Dear All Sorry for bothering. I am doing variant calling using BCFtools mpileup then call and I would like to add a filteration step in the command for mpileup in BCF tool, but really confused about which threshold to be used for a min mapping quality. In my BAM file produced from STAR, most reads have 255 value in the MAPQ field. Now I am confused which number is correct for counting the n of unique mapped reads in STAR alignment BAM file ? I have done this by two ways, which ends up in different results:
- The number/% of unique mapped reads that one can get from the log.files output from STAR aligner
The number that I obtain when running (Most of my BAM file have the 255 value in the MAPQ filed (column 5)

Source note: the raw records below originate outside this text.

(** Witness of [guard_is_per_instance]: a write on instance 0 and a read
    on instance 1, both on provider 0. *)
Lemma guard_is_per_instance_witness :
  exists d' inst0 inst1,
    run reference_Map reference_HANDLERS reference_PROVIDER reference_PERIOD_MS
      reference_respond [Call_Write 0 1000 0 16; Call_Read 1 2000 0 8] idle_driver
      = Some ([TRUE; FALSE], d') /\
    ExternalFlash_Instance_Store d' !! 0%nat = Some inst0 /\
    ExternalFlash_Instance_Store d' !! 1%nat = Some inst1 /\
    NVM_State inst0 = EXTERNAL_FLASH_STATE_SEND_WRITE_HEADER /\
    NVM_State inst1 = EXTERNAL_FLASH_STATE_SEND_READ_HEADER.
Proof.
  destruct (guard_is_per_instance reference_Map reference_HANDLERS reference_PROVIDER
              reference_PERIOD_MS reference_respond idle_driver 0 1
              (idle_instance 0) (idle_instance 1) reference_entry_0 reference_entry_1
              1000 0 16 2000 0 8)
    as (d' & H & H0 & H1 & _).
  - lia.
  - reflexivity.
  - reflexivity.
  - reflexivity.
  - reflexivity.
  - reflexivity.
  - reflexivity.
  - split; [reflexivity|]. intros t. reflexivity.
  - split; [reflexivity|]. intros t. reflexivity.
  - eexists d', _, _. split; [exact H|]. split; [exact H0|]. split; [exact H1|].
    split; reflexivity.
Defined.

Lemma short_write_driver_reached :
  run reference_Map reference_HANDLERS reference_PROVIDER reference_PERIOD_MS reference_respond
    [Call_Write 0 1000 0 2; Call_CommBusEvent (bus_event 0 0 4 4)] idle_driver
  = Some ([TRUE; 0], short_write_driver).
Proof. vm_compute. reflexivity. Qed.

(** Witness of [poll_writes_past_a_short_request]: the poll after the
    header event of a 2-byte write, with 4 bytes reported: 252 bytes are
    written from address 1004. *)
Lemma poll_writes_past_a_short_request_witness :
  exists d' t,
    ExternalFlash_Handler reference_Map reference_HANDLERS reference_PROVIDER
      reference_respond short_write_driver = Some (tt, d') /\
    trace d' =
      trace short_write_driver ++
      COMMBUS__STARTTRANSACTION 0 0 :: COMMBUS__WRITE 0 0 (ClientBuffer 1004) 252 :: t.
Proof.
  destruct (poll_writes_past_a_short_request reference_Map reference_HANDLERS
              reference_PROVIDER reference_respond short_write_driver 0
              (busy_instance EXTERNAL_FLASH_STATE_SEND_WRITE_HEADER NVDATA_PROCESS_WRITE
                 0 2 4) reference_entry_0)
    as (d' & chunk & t & H & HT & _ & Hchunk & _).
  - split; [reflexivity|]. intros [|[|j]] inst Hj Hl; [lia | | discriminate].
    injection Hl as <-. reflexivity.
  - reflexivity.
  - reflexivity.
  - reflexivity.
  - reflexivity.
  - reflexivity.
  - reflexivity.
  - reflexivity.
  - cbn. lia.
  - exists d', t. split; [exact H|]. rewrite HT, Hchunk. reflexivity.
Defined.

(** Witness of [Write_without_transaction_leaves_mirror]: a write on a
    bus that refuses every request. *)
Lemma Write_without_transaction_leaves_mirror_witness :
  exists d',
    ExternalFlash__Write reference_Map reference_HANDLERS refusing_respond 0 1000 0 16
      idle_driver = Some (false, d') /\
    ExternalFlash_Instance_Store d' = ExternalFlash_Instance_Store idle_driver /\
    trace d' = [COMMBUS__STARTTRANSACTION 0 0].
Proof.
  destruct (Write_without_transaction_leaves_mirror reference_Map reference_HANDLERS
              refusing_respond idle_driver 0 (idle_instance 0) reference_entry_0 1000 0 16)
    as (d' & H & HS & _ & HT & _).
  - reflexivity.
  - reflexivity.
  - reflexivity.
  - right. discriminate.
  - exists d'. split; [exact H|]. split; [exact HS | exact HT].
Defined.

(** Witness of [announced_process_is_ignored]: the pending write header
    is completed by an event that announces process 2 as by one that
    announces process 4. *)
Lemma announced_process_is_ignored_witness :
  CommBusEventHandler reference_Map reference_respond (bus_event 0 0 2 4) write_pending_driver
  = CommBusEventHandler reference_Map reference_respond (bus_event 0 0 4 4)
      write_pending_driver /\
  exists d' inst',
    CommBusEventHandler reference_Map reference_respond (bus_event 0 0 2 4)
      write_pending_driver = Some (tt, d') /\
    ExternalFlash_Instance_Store d' !! 0%nat = Some inst' /\
    NVM_Current_Process inst' = NVDATA_PROCESS_WRITE.
Proof.
  split.
  - apply (announced_process_is_ignored reference_Map reference_respond
             (bus_event 0 0 2 4) (bus_event 0 0 4 4) write_pending_driver).
    split; [reflexivity|]. split; reflexivity.
  - eexists _, _. split; [vm_compute; reflexivity|]. split; reflexivity.
Defined.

samtools view -q 255 -c filteredfile.bam
So which one of these is the more accurate description of the unique mapped reads ? so that I can use 255 in the filter
so shall I set this to 255 ...
i am using the below command for mpileup in BCF tool
bcftools mpileup -Ou -o Variant/L10A2.bcf -f Ref/GCF_000002315.5_GRCg6a_genomic.fna L10A2_sortedbycordinate_fix_marked.bam -Q 20
Thanks
MAPQ=255 => the mapping quality is meaningless.
see https://samtools.github.io/hts-specs/SAMv1.pdf
Thanks Pierre, This is understandable,. This is meaningless because these are uniquely mapped reads so there is no chance that there MAPQ equal a number. Could you comment on the question: which number to be put in the calling for variant using the BCF tools Could you comment ATpoint
Thanks
This post is very explanatory. As a "raw" filter, in the past I have seen many people using "30". However, you can be more strict if you want, depending on your goal. For variant calling, I personally use a combination of filters including depth, number of reads supporting the alternate allele.. etc.
Thanks Iran, however I do not think 30 is the best because as I mentioned above when running STAR aligner, and output file that only contains mapped reads, around 80% of the reads will have a MAPQ of 255, which as Pierre said is meaningless. So If I put the threshold for 30, it make no sense there will be no selection ? I went into that post you made, and it tells very clear;y that 255 is the MAPQ of the uniquely mapped reads.
By the way, do you know if one can filter the reads in the VCF file for those that are called from reads with certain MAPQ ? I mean filtering the VCF later for the MAPQ rather than doing it during the mpileup step ?
Best
Well, the point is not to discard as many reads as possible, but to keep the ones that are more likely to be correctly mapped. Therefore, the more reads with 255, the better.
Usually in many VCF you can find an output annotation for each variant with the mean mapping quality of the reads in the given position.